Un jour, sans prévenir, le mari la quitta. La jalousie avait-elle eu raison de sa soumission? Où avait-il trouvé ailleurs une maîtresse plus exigeante? C'est ainsi en tout cas qu'elle se retrouva seule, et découvrit qu'elle avait pris goût à ces jeux érotiques, à cette présence permanente d'un homme façonné femme par sa seule volonté, à l'ivresse du pouvoir absolu sur cet être transformé.
Elle fit une nouvelle conquête, puis une autre encore. Mais cette vie coûte cher. C'est ainsi qu'elle commença à monnayer ses charmes, en s'arrangeant pour ne jamais avoir à payer elle-même de son corps. Ses amantes-esclaves allaient désormais travailler pour elle. Et j'allais être du nombre!
Puis, elle me laissa parler de moi. Elle apprit que j'étais célibataire, donc disponible, conclut-elle. Puis que j'étais journaliste à la pige, que je travaillais surtout à la maison, par téléphone, ce qui l'amena à penser que je pourrais bien conserver mon emploi, mon réseau de contacts, pour un temps du moins, avant d'assumer pleinement mon nouveau rôle d'esclave. Elle confronta nos goûts au cinéma, en musique, en politique même, et finit par établir à mon sujet un verdict fort positif.
- "Tu sais, Claudia, tu es une brave fille. Je te parais dure, sans doute, mais je suis une maîtresse compréhensive. Ce que tu vas vivre avec moi est unique. Des fois, tu auras honte, peut-être; tu te demanderas pourquoi tu fais tout ça. Mais petit à petit, tu réaliseras que cette seconde nature que je suis en train d'éveiller en toi, elle est déjà présente, là, dans ta tête. Mais il fallait une femme exceptionnelle comme moi pour te la révéler."
- "J'ai peur de votre discours, madame Monica. J'ai peur parce que malgré ces souliers qui me torturent, malgré ce corset qui m'étouffe, malgré cette gêne insoutenable lorsque les autres hommes me regardent dans ce restaurant, malgré tout ça, je suis bien. Et je n'ai pas envie de vous quitter. Alors je me demande si ce n'est pas comme pour le chemin de l'enfer, dans les petits catéchismes de notre enfance : une fois qu'on y entre, c'était, disaient-ils, comme une longue glissade sans fin, toujours plus souffrante... jusque..."

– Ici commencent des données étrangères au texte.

(* ===== verification/AuthService.v ===== *)
(** * The auth service: [internal/service/auth.go]

    Verification-code challenges, registration, login, refresh, sessions and
    password reset, each method in full: its guards and early returns in the code's
    order, every repository call, every reading of the clock and of the random
    source, every conversion to [apierr.Internal].

    The collaborators the service is handed are records of operations
    ([DeliveryQueue], [ContentModerator], [Sender]); the e-mail outbox implements
    the first. *)

From S2P Require Import Prelude.
From S2P Require Import GoText.
From S2P Require Import Apierr.
From S2P Require Import Effects.
From S2P Require Import Model.
From S2P Require Import Authz.
From S2P Require Import Validation.
From S2P Require Import Digest.
From S2P Require Import Ptime.
From S2P Require Import AuthRepo.
Open Scope Z_scope.

(** ** Configuration *)
Record Config := mkConfig {
  EmailVerificationRequired : bool;
  EmailVerificationSecret : string;
  JWTSecretKey : string;
  JWTExpireMinutes : Z;
  JWTRefreshExpireDay : Z;
  AllowedEmailDomains : string;
}.

Definition AccessTokenTTL (c : Config) : duration := wrap64 (JWTExpireMinutes c * Minute).
Definition RefreshTokenTTL (c : Config) : duration :=
  wrap64 (wrap64 (JWTRefreshExpireDay c * 24) * Hour).

Fixpoint split_commas (cur : string) (s : string) : list string :=
  match s with
  | EmptyString => [cur]
  | String a s' =>
      if bool_decide (a = ","%char) then cur :: split_commas EmptyString s'
      else split_commas (cur +:+ String a EmptyString) s'
  end.

Definition splitCSV (s : string) : list string :=
  filter (fun p => p <> ""%string) (map TrimSpace (split_commas EmptyString s)).

(** ** Collaborators *)
(** [VerificationEmailSender]; the two availability probes are optional methods
    the code finds by type assertion. *)
Record Sender := mkSender {
  SendRegistrationCode : nat -> string -> string -> option goerr;
  SendPasswordResetCode_ : nat -> string -> string -> option goerr;
  Configured : option bool;
  PasswordResetConfigured : option bool;
}.

Definition emailSenderConfigured (sender : option Sender) : bool :=
  match sender with
  | None => false
  | Some s => match Configured s with Some b => b | None => true end
  end.
(* ===== verification/AuthHandler.v ===== *)
(** * The auth endpoints: [internal/handler/auth.go], [internal/router/auth.go]

    Each handler binds its request, calls one service method and answers.  The
    decoding of JSON is the framework's: a handler is given the decoded request, or
    [None] when the body is not a valid JSON object; the aliasing of legacy fields
    on top of it is the code's and is modelled.  [route] is the table of
    [registerAuth], with its [RequireAuth] guards, and [request] runs one HTTP
    request through the whole pipeline of [Middleware]. *)

From S2P Require Import Prelude.
From S2P Require Import GoText.
From S2P Require Import Apierr.
From S2P Require Import Effects.
From S2P Require Import Model.
From S2P Require Import Authz.
From S2P Require Import Middleware.
From S2P Require Import Validation.
From S2P Require Import Digest.
From S2P Require Import AuthRepo.
From S2P Require Import AuthService.
Open Scope Z_scope.

Class JSONLib := {
  (** [json.Unmarshal(raw, &s)] into a [*string]. *)
  Unmarshal_string : string -> option (option string);
}.

(** Request bodies. *)
Record passwordResetConfirmRequest := mkPasswordResetConfirmRequest {
  prc_Email : string; prc_VerificationCode : string; prc_NewPassword : string }.
Record registerRequest := mkRegisterRequest {
  rr_Email : string; rr_Password : string; rr_VerificationCode : option string;
  rr_Username : string; rr_Gender : option string; rr_DeviceLabel : string }.
Record loginRequest := mkLoginRequest {
  lr_Identifier : string; lr_Password : string; lr_DeviceLabel : string;
  lr_legacyEmail : string }.

(** What the handlers see of the request besides its body. *)
Record RequestInfo := mkRequestInfo {
  ri_Authorization : string;
  ri_UserAgent : string;
  ri_ClientIP : string;
}.

(** Response payloads. *)
Inductive Payload :=
| PNull
| PAuth (r : AuthResult)
| PToken (r : TokenResult)
| PUser (u : UserView)
| PSessions (l : list SessionView).

Abbreviation Ctx := (ReqCtx Principal Payload).
Abbreviation AuthH := (Handler DB BeforeOp AfterOp Principal Payload).
Abbreviation HandlerT T := (Handler DB BeforeOp AfterOp Principal T).

(** [normalizeUsernameAlias]; [None] is an error. *)
Definition normalizeUsernameAlias `{JSONLib} (fields : gmap string string)
    : option (gmap string string) :=
  match fields !! "name" with
  | None => Some fields
  | Some legacy =>
      match fields !! "username" with
      | None => Some (<["username" := legacy]> fields)
      | Some current =>
          match Unmarshal_string current, Unmarshal_string legacy with
          | Some a, Some b => if bool_decide (a = b) then Some fields else None
          | _, _ => None
          end
      end
  end.

(** [registerRequest.UnmarshalJSON]: [decode] re-encodes the aliased fields and
    decodes them into the struct. *)
Definition registerRequest_UnmarshalJSON `{JSONLib}
    (decode : gmap string string -> option registerRequest)
    (fields : option (gmap string string)) : option registerRequest :=
  match fields with
  | None => None
  | Some fields =>
      match normalizeUsernameAlias fields with
      | None => None
      | Some fields => decode fields
      end
  end.

Definition loginIdentifier (request : loginRequest) : goerr + string :=
  if negb (bool_decide (lr_Identifier request = ""%string)) &&
     negb (bool_decide (lr_legacyEmail request = ""%string))
  then inl (EApi (InvalidField "identifier" FieldConflict "identifier 与 email 不能同时提供"))
  else if negb (bool_decide (lr_Identifier request = ""%string))
  then inr (lr_Identifier request)
  else inr (lr_legacyEmail request).

Definition clientInfo (info : RequestInfo) (label : string) : ClientInfo :=
  mkClientInfo label (ri_UserAgent info) (ri_ClientIP info).

Definition failService {T} (err : goerr) (c : ReqCtx Principal T) : ReqCtx Principal T :=
  let c := match as_rate_limit err with
           | Some n => c <| rc_headers := rc_headers c ++ [("Retry-After"%string, FormatInt n)] |>
           | None => c
           end in
  let c := if ShouldCommitError err then CommitError c else c in
  Fail (Some err) c.

Definition bindError : goerr :=
  EApi (InvalidField "body" FieldInvalidFormat "请求体必须是合法的 JSON 对象").

(** [if err := bindJSON(...); err != nil { httpx.Fail; return }]. *)
Definition bindJSON {T R} (body : option R) (k : R -> HandlerT T) : HandlerT T := fun c tx =>
  match body with
  | None => Returned (Fail (Some bindError) c) tx
  | Some request => k request c tx
  end.

(** Call the service; [failService] on an error, the envelope otherwise. *)
Definition respond {T R} (m : MT R) (message : string) (payload : R -> T) : HandlerT T :=
  fun c tx =>
    match m tx with
    | (inl err, tx') => Returned (failService err c) tx'
    | (inr v, tx') => Returned (JSON 200 (OK message (payload v)) c) tx'
    end.

(** [principal, err := httpx.CurrentPrincipal(c); if err == nil { ... }]. *)
Definition with_principal {T R} (m : Principal -> MT R) (message : string)
    (payload : R -> T) : HandlerT T := fun c tx =>
  match CurrentPrincipal c with
  | inl err => Returned (failService err c) tx
  | inr principal => respond (m principal) message payload c tx
  end.

Definition null {R} (_ : R) : Payload := PNull.

(** ** The endpoints *)
Section handlers.
Context `{Env} `{Pg} `{Unicode} `{Mail} `{JWT} `{Bcrypt}.
Context (h : AuthService).

Definition SendVerificationCodeHandler (body : option string) : AuthH :=
  bindJSON body (fun email =>
    respond (SendVerificationCode h email)
      "如果该邮箱可以注册，验证码将发送到该邮箱" null).

Definition SendPasswordResetCodeHandler (body : option string) : AuthH :=
  bindJSON body (fun email =>
    respond (SendPasswordResetCode h email)
      "如果该邮箱已绑定可用账号，验证码将发送到该邮箱" null).

Definition ResetPasswordHandler (body : option passwordResetConfirmRequest) : AuthH :=
  bindJSON body (fun r =>
    respond (ResetPassword h (mkPasswordResetInput (prc_Email r)
               (prc_VerificationCode r) (prc_NewPassword r)))
      "密码重置成功，请使用新密码登录" null).

Definition RegisterHandler (info : RequestInfo) (body : option registerRequest) : AuthH :=
  bindJSON body (fun r =>
    respond (Register h
      (mkRegisterInput (rr_Email r) (rr_Password r) (rr_VerificationCode r)
         (Some (rr_Username r)) (rr_Gender r))
      (clientInfo info (rr_DeviceLabel r))) "注册成功" PAuth).

Definition LoginHandler (info : RequestInfo) (body : option loginRequest) : AuthH :=
  bindJSON body (fun r c tx =>
    match loginIdentifier r with
    | inl err => Returned (failService err c) tx
    | inr identifier =>
        respond (Login h (mkLoginInput identifier (lr_Password r))
                   (clientInfo info (lr_DeviceLabel r))) "登录成功" PAuth c tx
    end).

Definition RefreshHandler (body : option string) : AuthH :=
  bindJSON body (fun token => respond (Refresh h token) "刷新成功" PToken).

Definition MeHandler : AuthH := with_principal CurrentUser "请求成功" PUser.
Definition LogoutHandler : AuthH := with_principal Logout "退出成功" null.
Definition LogoutAllHandler : AuthH := with_principal LogoutAll "已退出所有设备" null.
Definition SessionsHandler : AuthH := with_principal Sessions "请求成功" PSessions.

Definition KickSessionHandler (id : string) : AuthH := fun c tx =>
  match ParseUint id with
  | Some sessionID =>
      if sessionID =? 0
      then Returned (Fail (Some (EApi (InvalidField "id" FieldInvalidFormat
             "会话 id 必须是正整数"))) c) tx
      else with_principal (fun p => KickSession p sessionID) "设备已退出" null c tx
  | None => Returned (Fail (Some (EApi (InvalidField "id" FieldInvalidFormat
             "会话 id 必须是正整数"))) c) tx
  end.

(** ** registerAuth *)
Inductive AuthRequest :=
| POST_email_verification_codes (body : option string)
| POST_password_reset_codes (body : option string)
| POST_password_resets (body : option passwordResetConfirmRequest)
| POST_register (body : option registerRequest)
| POST_login (body : option loginRequest)
| POST_refresh (body : option string)
| GET_me
| POST_logout
| POST_logout_all
| GET_sessions
| DELETE_session (id : string).

Definition requireAuth (info : RequestInfo) (next : AuthH) : AuthH :=
  RequireAuth (Authenticate h) (ri_Authorization info) next.

Definition route (info : RequestInfo) (r : AuthRequest) : AuthH :=
  match r with
  | POST_email_verification_codes body => SendVerificationCodeHandler body
  | POST_password_reset_codes body => SendPasswordResetCodeHandler body
  | POST_password_resets body => ResetPasswordHandler body
  | POST_register body => RegisterHandler info body
  | POST_login body => LoginHandler info body
  | POST_refresh body => RefreshHandler body
  | GET_me => requireAuth info MeHandler
  | POST_logout => requireAuth info LogoutHandler
  | POST_logout_all => requireAuth info LogoutAllHandler
  | GET_sessions => requireAuth info SessionsHandler
  | DELETE_session id => requireAuth info (KickSessionHandler id)
  end.

(** One HTTP request through the pipeline. *)
Context {X : Type} (interp_after : AfterOp -> World DB X -> World DB X * option string).

Definition request (random : option string) (info : RequestInfo) (r : AuthRequest)
    (w : World DB X) : Ctx * World DB X :=
  serve interp_before interp_after random (route info r) fresh_request w.

(** The process between requests; anybody may send anything. *)
Inductive auth_step : World DB X -> World DB X -> Prop :=
| step_request random info r w c w' :
    request random info r w = (c, w') -> auth_step w w'.
End handlers.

- "Il ne faut pas que tu aies peur, ma petite Claudia chérie. Bien sûr, tu vas souffrir parfois. Et tu vas m'en vouloir aussi, pas nécessairement pour la souffrance, d'ailleurs. Mais tu vas pouvoir vivre sans angoisse tes perversions les plus abjectes. Sans angoisse, parce que tu n'auras jamais à décider. Juste obéir ! Et cette possibilité de se décharger de toute responsabilité sur ta maîtresse, tu vas voir, ça n'a pas de prix. Si tu étais né femme, comme moi, il y aurait quelque chose de tordu dans une telle obéissance. Elle ne serait que le reflet d'une culture qui nous exploite. Mais chez toi, Claudia, la servilité est noble parce qu'elle est choisie."
- "Vous me laissez vraiment le choix, madame?"